Obstacles to uniform DCT tech language
Limitations surrounding data standardisation are an obstacle for integration, McGovern notes. While there is a common language across clinical systems, data translation is still needed and this can be messy to execute, she adds. There is also the challenge of ensuring all technologies are up to date.
Further, there is no singular CTMS that every clinical trial site could use, Gibson says. It is not like Microsoft Office, which is ubiquitous in every office setting, he notes, adding that this makes it hard to have a standardised way for technologies to work with each other.
CTMS is customised at the development stage, and as it is being used in practice. CROs and large pharma sponsors develop and personalise their own systems according to their preference if they do not outsource these services, Gibson says. Small-to-medium-sized pharma sponsors typically rely on complete service CROs and do not have a CTMS of their own, he adds. A company may need two to three studies a year for its own CTMS to be worth the investment, Young says.
Still, tech crosstalk is an issue equally relevant for all sponsors given the need for clinical trial data integrity between technologies, experts note. Clinical trial sponsors may work with multiple specialised CROs that offer different services or switch between providers, so seamless tech communication is critical, Young adds.
Tech maker communication channels vary
There may be a lack of transparency between tech makers on the limitations of their products, which can delay integration. “A brochure from an electronic medical record (EMR) company could say their systems are interoperable, but when it’s crunch time the technology falls short,” says Illumicare CEO GT LaBorde. Illumicare is imminently launching a new use case of its app that would nudge the clinician during a consultation to recommend a patient to sign on to an ongoing clinical trial based on EMR data.

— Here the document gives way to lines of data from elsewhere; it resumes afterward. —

(** A step that creates no transport: the identity of the object and of
    its transports stays, the handle stays or is cleared, and a failure it
    reports names [u]. *)
Definition keeps (u : string) (w w' : world) : Prop :=
  master_url (this w') = master_url (this w)
  /\ session_id (this w') = session_id (this w)
  /\ username (this w') = username (this w)
  /\ (_autorestart_attempt (this w') = _autorestart_attempt (this w)
      \/ _autorestart_attempt (this w') = 0%Z)
  /\ (ws (this w') = ws (this w) \/ ws (this w') = None)
  /\ socket_ids (sockets w') = socket_ids (sockets w)
  /\ map ws_host_url (activations w') = map ws_host_url (activations w)
  /\ exists extra, triggered w' = triggered w ++ extra /\ Forall (failed_at u) extra.

(** The handle is the latest transport or null; transport [i] belongs to
    activation [i]; every transport, activation and reported failure carries
    the URL of the object. *)
Definition anchored (w : world) : Prop :=
  length (activations w) = length (sockets w)
  /\ (forall i, ws (this w) = Some i -> S i = length (sockets w))
  /\ (forall i s, sockets w !! i = Some s -> url s = channel_url (this w) /\ onerror s = i)
  /\ (forall g a, activations w !! g = Some a -> ws_host_url a = channel_url (this w))
  /\ Forall (failed_at (channel_url (this w))) (triggered w)
  /\ username (this w) = "username"
  /\ _autorestart_attempt (this w) = 0%Z.

(** Fields no task writes. *)
Definition same_identity (w w' : world) : Prop :=
  master_url (this w') = master_url (this w)
  /\ session_id (this w') = session_id (this w).

(** The [exec] values published on the bus as [exec.Remote], in order. *)
Definition published (l : list Promise.output) : list json :=
  omap (fun o => match o with Promise.trigger_exec e => Some e | _ => None end) l.

(** The [exec] property the dispatch of a frame publishes, if any. *)
Definition exec_of (f : frame) : option json :=
  match Chain.outcome f with
  | fulfilled_with (message exec) => if truthy exec then Some exec else None
  | _ => None
  end.

(** Tasks that reach the promise chain. *)
Definition is_inbound (e : event) : bool :=
  match e with
  | ev_message _ _ | ev_tick => true
  | _ => false
  end.

(** The notifications [record_status] logged, oldest first. *)
Definition logged (c : list console_entry) : list notification :=
  omap (fun e => match e with log_status n => Some n | _ => None end) c.

(** A task of the object itself: anything but a status publication made
    by someone else on the bus. *)
Definition own_task (e : event) : bool :=
  match e with
  | ev_bus (bus_send_input_reply _) => true
  | ev_bus _ => false
  | _ => true
  end.

(** The notifications of the connection and of [send_input_reply]. *)
Definition emitted (n : notification) : Prop :=
  match n with
  | remote_connected | remote_disconnected | remote_connection_failed _ _
  | remote_connection_dead _ | input_reply _ => True
  | _ => False
  end.

(** What a step publishes is among the notifications of the file, and is
    logged by [record_status] when it has one of the names [bind_events]
    binds. *)
Definition announces (w w' : world) : Prop :=
  exists extra,
    triggered w' = triggered w ++ extra
    /\ logged (console w') = logged (console w) ++ List.filter has_record_status extra
    /\ Forall emitted extra.

(** A step that leaves the close handler of every socket but the current
    one, and moves the handle, if at all, to null or to a new socket. *)
Definition spares (w w' : world) : Prop :=
  length (sockets w) <= length (sockets w')
  /\ (ws (this w') = ws (this w) \/ ws (this w') = None
      \/ exists n, ws (this w') = Some n /\ length (sockets w) <= n)
  /\ forall k s, sockets w !! k = Some s -> ws (this w) <> Some k ->
       exists s', sockets w' !! k = Some s' /\ onclose s' = onclose s.

(** A call of [start_channel] by a user of the object. *)
Definition is_start_call (e : event) : bool :=
  match e with
  | call_start_channel => true
  | _ => false
  end.

(** No reconnect attempt has been counted and the connection has not been
    declared dead. *)
Definition dormant (w : world) : Prop :=
  _reconnect_attempt (this w) = 0%Z
  /\ reconnect_limit (this w) = 7%Z
  /\ List.filter is_dead (triggered w) = [].

(** A step that leaves the ceiling, leaves the attempt counter or resets
    it, and declares the connection dead only with a counter that was not 0
    or a ceiling that was not 7. *)
Definition still (w w' : world) : Prop :=
  reconnect_limit (this w') = reconnect_limit (this w)
  /\ (_reconnect_attempt (this w') = _reconnect_attempt (this w)
      \/ _reconnect_attempt (this w') = 0%Z)
  /\ exists extra,
       triggered w' = triggered w ++ extra
       /\ (_reconnect_attempt (this w) = 0%Z -> reconnect_limit (this w) = 7%Z ->
           List.filter is_dead extra = []).

(** * Theorems *)

(** ** The connection *)

Lemma quiet_refl w : quiet w w.
Proof. repeat split. Qed.

Lemma quiet_trans w1 w2 w3 :
  quiet w1 w2 -> quiet w2 w3 -> quiet w1 w3.
Proof. unfold quiet. intros (-> & -> & -> & ->) (-> & -> & -> & ->). repeat split. Qed.

Ltac leaf := repeat split; repeat (simpl; try case_match); reflexivity.

Lemma quiet_stop_channel_close w : quiet w (stop_channel_close w).
Proof. unfold stop_channel_close, current_socket. leaf. Qed.

Lemma quiet_stop_channel w : quiet w (stop_channel w).
Proof. unfold stop_channel, stop_channel_close, current_socket. leaf. Qed.

Lemma quiet_console_log e w : quiet w (console_log e w).
Proof. leaf. Qed.

Lemma quiet_setTimeout cb d w : quiet w (setTimeout cb d w).
Proof. leaf. Qed.

Lemma quiet_trigger n w : quiet w (trigger n w).
Proof. unfold trigger, listeners. leaf. Qed.

Lemma quiet_listeners n w : quiet w (listeners n w).
Proof. unfold listeners. leaf. Qed.

Lemma quiet_schedule_reconnect w : quiet w (_schedule_reconnect w).
Proof. unfold _schedule_reconnect, trigger, listeners. leaf. Qed.

Lemma quiet_ws_closed u b w : quiet w (_ws_closed u b w).
Proof.
  unfold _ws_closed.
  eapply quiet_trans; [apply quiet_stop_channel|].
  eapply quiet_trans; [apply quiet_trigger|].
  eapply quiet_trans; [|apply quiet_schedule_reconnect].
  destruct b; [|apply quiet_refl].
  eapply quiet_trans; [apply quiet_console_log|apply quiet_trigger].
Qed.

Lemma quiet_ws_opened w : quiet w (_ws_opened w).
Proof.
  unfold _ws_opened, _remote_connected. case_match;
    [apply quiet_trigger|apply quiet_refl].
Qed.

Lemma quiet_mark st sid s w : quiet w (mark st sid s w).
Proof. leaf. Qed.

Lemma quiet_grace_switch g w : quiet w (run_grace_switch g w).
Proof. unfold run_grace_switch, current_socket. leaf. Qed.

Lemma quiet_send_input_reply v w : quiet w (snd (send_input_reply v w)).
Proof.
  unfold send_input_reply, _get_msg, utils_uuid, trigger, listeners. leaf.
Qed.

Lemma quiet_publish n w : quiet w (publish n w).
Proof.
  destruct n; first [exact (quiet_listeners _ w) | exact (quiet_send_input_reply _ w)].
Qed.

Lemma stop_channel_lengths w :
  length (sockets (stop_channel w)) = length (sockets w).
Proof.
  unfold stop_channel, stop_channel_close, current_socket.
  repeat (simpl; try case_match); rewrite ?length_insert; reflexivity.
Qed.

Lemma limit_start_channel w :
  reconnect_limit (this (start_channel w)) = reconnect_limit (this w).
Proof.
  unfold start_channel. simpl. apply quiet_stop_channel.
Qed.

“Devices claim to do a lot of things, but only do a few really well,” McGovern adds. Many DCT technology providers are still relatively new, and their primary focus is product delivery, so “playing nice” with other apps may not necessarily be a priority, Young says.
The challenge with working with device manufacturers is that they offer high-level software development kits (SDK) which can be hard to work around particularly since data integrity is critical, Li says. Vivalink works at an application programming interface (API) level to ensure device data can pass its software, he explains.
Restrictive rules set up by certain makers can make integration challenging. “As soon as you say, ‘I want to put my information into a third-party program’, I would have a bunch of rules to live by,” LaBorde says.
“It is harder to integrate larger, more established systems, but not impossible,” McGovern notes. Having to adjust one’s technology to a larger provider may only require small programming adjustments, Li adds.
All stakeholders at the table
Illumicare’s app is not integrated into EMRs but instead rides “on top” of an operating system. LaBorde adds: “This way, it does not rely on the EMR vendor blessing some integration methodology. I don’t want to play in your house, I just want to put a sign on your yard.” Further, designing an app that is agnostic to its intended software partner overcomes the unwanted complexity of integrating with different products, he notes.
VRO ObvioHealth, which has a license from an external provider for its CTMS, also has its own internally developed apps with engineers that work closely together to ensure interoperability between these solutions, McGovern says.
Because of the variety of devices used in DCT, there is a need to work closely with all stakeholders, McGovern says. Conversations should start at the earliest possible opportunity with sponsors, as they need to have the right data to meet their endpoint requirements and the right DCT price point, McGovern says. “Device selection starts all the way at protocol creation to ensure that the digital experience actually reduces the burden to a patient. Participants need to be at the heart of the trial.”